Lead was stolen from the roof, of one of the houses under construction, on the night of 22 December 1808. The perpetrator was sentenced to be publicly whipped in Hackney Village and to one year in the House of Correction[3].
At each end of the terrace were two yards, for carriages and horses. The one adjacent to Sutton House has been acquired by the National Trust and long term plans include the creation of an Elizabethan herb garden.
The Hackney Proprietary Grammar school opened in 1830, on the north side of the street, adjacent to St John's churchyard, providing education for 130 boys. The Madras system was used, whereby elder boys were appointed monitors to take responsibility for the younger boys.[4] The school caused controversy for the number of non-conformist teachers and for a notorious ban on the sons of shopkeepers. By 1840, the school had declined to an entry of 50 pupils, and was amalgamated with the Church of England Grammar school (on a site now occupied by a part of the Pembury Estate). The school building became a private building known as Sutton Lodge, and by the 1950s was demolished to extend the adjacent Metal Box factory.[5]
The north side of the street consists of villas built in 1820, also listed. There are two small blocks of flats at either end of the north side, filling in gaps in the terrace, but in keeping with the villas.
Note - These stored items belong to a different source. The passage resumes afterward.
(** * SATID support-level optimiser and risk scoring

    Shallow embedding of two Python modules of the SATID website:
    - [Fbis]: generate_Fbis_Levels_Interactive.py (trend detection,
      constrained grid search of the Fbis support line, batch runner);
    - [Core]: SATID_core_calculations.py (EMA, risk scores and the
      per-ticker support level used by the reports).

    Prices of the optimiser are rationals [Q], so that every comparison the
    code makes is decidable and the search can be evaluated; the risk layer,
    which needs square roots, is modelled over the reals [R].  Dates of a
    pandas index are day numbers [Z]; a pandas Series is the list of its
    (index, value) pairs in index order. *)

From Stdlib Require Import QArith Qminmax Qround ZArith Lia Reals Qreals.
From Stdlib Require Lqa Lra.
From Stdlib Require Import List SpecFloat.
From stdpp Require Import base gmap strings.
Import ListNotations.

Module Fbis.

Import Lqa.
Open Scope Q_scope.

(** ** Configuration *)

Definition SUPPORT_TEST_REWARD : Q := 1.
Definition BREACH_PENALTY : Q := 3.
Definition TOUCH_TOLERANCE_PCT : Q := 25 # 10.

Definition ASSET_CLASSES : gmap string string :=
  list_to_map [
    ("SPY", "large_cap"); ("VGK", "large_cap"); ("EWG", "large_cap");
    ("EWQ", "large_cap"); ("EWI", "large_cap"); ("EWJ", "large_cap");
    ("QQQ", "growth_tech"); ("XLK", "growth_tech"); ("XLY", "growth_tech");
    ("HYS", "bond_hy"); ("EMB", "bond_hy"); ("CEMB", "bond_hy");
    ("BIL", "bond_ig"); ("IGSB", "bond_ig"); ("IGIB", "bond_ig"); ("LQD", "bond_ig");
    ("XLV", "sector"); ("XLI", "sector"); ("XLC", "sector"); ("SMH", "sector");
    ("HEAL", "sector"); ("PPA", "sector"); ("PAVE", "sector");
    ("EWZ", "emerging"); ("INDA", "emerging"); ("MCHI", "emerging");
    ("ARKF", "thematic"); ("AIQ", "thematic"); ("EBIZ", "thematic");
    ("BKCH", "thematic"); ("QTUM", "thematic"); ("ARKX", "thematic");
    ("ESPO", "thematic"); ("GLD", "thematic"); ("FTLS", "thematic");
    ("QAI", "thematic"); ("WTMF", "thematic")].

(** Python's [range(start, stop, step)] for a positive step. *)
Definition py_range (start stop step : Z) : list Z :=
  map (fun i => (start + Z.of_nat i * step)%Z)
      (seq 0 (Z.to_nat ((stop - start + step - 1) / step))).

(** Binary64 doubles ([spec_float] with a 53-bit mantissa and the
    exponent range of binary64). *)
Definition binary64_prec : Z := 53.
Definition binary64_emax : Z := 1024.

(** The double a decimal literal of the source denotes: the rational
    [Qnum q / Qden q] rounded to the nearest double, ties to even (both
    integers are exact doubles, and a correctly rounded division gives
    the correctly rounded quotient, as Python's float parser does). *)
Definition double_of_Q (q : Q) : spec_float :=
  SFdiv binary64_prec binary64_emax
    (binary_normalize binary64_prec binary64_emax (Qnum q) 0 false)
    (binary_normalize binary64_prec binary64_emax (Zpos (Qden q)) 0 false).

(** [ceil] of a finite double, as an integer; [None] for an infinity or
    a NaN. *)
Definition double_ceil (f : spec_float) : option Z :=
  match f with
  | S754_zero _ => Some 0%Z
  | S754_finite s m e =>
      let v := cond_Zopp s (Zpos m) in
      Some (if Z.leb 0 e then Z.shiftl v e else (- ((- v) / 2 ^ (- e)))%Z)
  | _ => None
  end.

(** numpy's [arange(start, stop, step)] on Python floats: its length is
    [ceil((stop - start) / step)] computed in doubles (so
    [arange(-0.07, -0.015, 0.005)] has 12 values, the ratio being
    11.000000000000002), its values [start + i * step] (taken here as
    exact rationals).  arange raises when the ratio is not finite (a zero
    step); no literal of [CONSTRAINTS] reaches that case, which is given
    the empty range here. *)
Definition np_arange (start stop step : Q) : list Q :=
  let length := double_ceil
    (SFdiv binary64_prec binary64_emax
       (SFsub binary64_prec binary64_emax (double_of_Q stop) (double_of_Q start))
       (double_of_Q step)) in
  map (fun i => start + inject_Z (Z.of_nat i) * step)
      (seq 0 (Z.to_nat (default 0%Z length))).
Definition envWith
  (fetchLedgers : string -> list Val -> Returned (list Ledger.t)) : Env.t :=
  {| Env.validateNetwork := fun n =>
       if (n =? "public")%string then Ok tt
       else Throw (ValidationError "network" "Unknown network");
     Env.opIndex := fun n => "ops_" ++ n;
     Env.normalizeLimit := fun v =>
       match parseInt v with
       | Some n => Z.max 1 (Z.min n 200)
       | None => 10
       end;
     Env.normalizeOrder := fun o => if (o =? "asc")%string then 1 else -1;
     Env.resolveSequenceFromTimestamp := fun _ t =>
       match t with
       | Some t => Ok (t / 5)
       | None => Throw (StoreFailure "timestamp")
       end;
     Env.isValidEd25519PublicKey := fun v =>
       match v with
       | VStr (String "G" _ as s) => (String.length s =? 56)%nat
       | _ => false
       end;
     Env.findAccounts := fun _ l =>
       Ok (if existsb (fun v => match v with
                                | VStr s => (s =? knownAccount)%string
                                | _ => false
                                end) l
           then [7] else []);
     Env.toFQAN := fun v => match v with VStr s => Some s | _ => None end;
     Env.findAssets := fun _ _ => Ok [];
     Env.validateOfferId := fun v _ =>
       match parseInt v with
       | Some n => Ok (string_of_Z n)
       | None => Throw (ValidationError "offer" "Invalid offer id")
       end;
     Env.validatePoolId := fun _ => Ok tt;
     Env.findPools := fun _ _ => Ok [];
     Env.fetchMemoIds := fun _ _ => Ok [];
     Env.search := fun _ => Ok ["429496729601"; "429496729600"];
     Env.fetchArchiveTransactions := fun _ ids _ => Ok (map tx ids);
     Env.fetchSingleArchiveTransaction := fun _ s =>
       match StringToBigInt s with
       | Some i => Ok (Some (tx i))
       | None => Ok None
       end;
     Env.fetchLedgers := fetchLedgers;
     Env.idToString := fun i => string_of_Z (TxId.high i * 2 ^ 32 + TxId.low i);
     Env.toHex := fun _ => "";
     Env.toBase64 := fun _ => "" |}.

(** The ledger store answers with a promise, as the awaited call of
    [fetchLedgersInfo] expects. *)
Definition env : Env.t :=
  envWith (fun _ keys => Promise (Ok (foundLedgers keys))).

(** The same deployment with a ledger store that answers at once. *)
Definition syncEnv : Env.t :=
  envWith (fun _ keys => Plain (foundLedgers keys)).

(** A query object as the constructor leaves it. *)
Definition query (order : Order) (cursor : Val) (params : Obj) : TxQuery :=
  {| network := "public"; basePath := "/tx"; cursor := cursor;
     order := order; limit := 10; constraints := IdConstraints.empty;
     params := params; isUnfeasible := false |}.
The street survives intact, as it remained in the ownership of Charterhouse into the 20th century. Then it passed to the Metal Box Company, who developed a factory behind the buildings on the north side. The (unsightly) office block on the north-western corner was built to service the factory, on the site of the former Hackney Grammar School. The core of the Metal Box site became the award winning Sutton Square, private development.
Originally, the street was occupied by wealthy merchants and gentry, including at least one mayor of Hackney and the exiled German poet and revolutionary Ferdinand Freiligrath. However in the early 20th century was leased to institutions, including one for the 'training of domestic servants' (a M.A.B.Y.S. home, Metropolitan Association for Befriending Young Servants, actually an attempt to save poor girls from a life of prostitution)[6][7]. They fell into multiple occupation, and might have been demolished, but for their listing. From the 1970s individual private owners have endeavoured to restore the houses. A notable recent resident was Colin Firth, and Sutton Place, has itself appeared in the film of Virginia Woolf's The Hours.
Unusually, the street retains the original practice of sequentially numbering adjacent buildings (rather than grouping evens and odds). A Victorian postbox remains at the Homerton end of the street.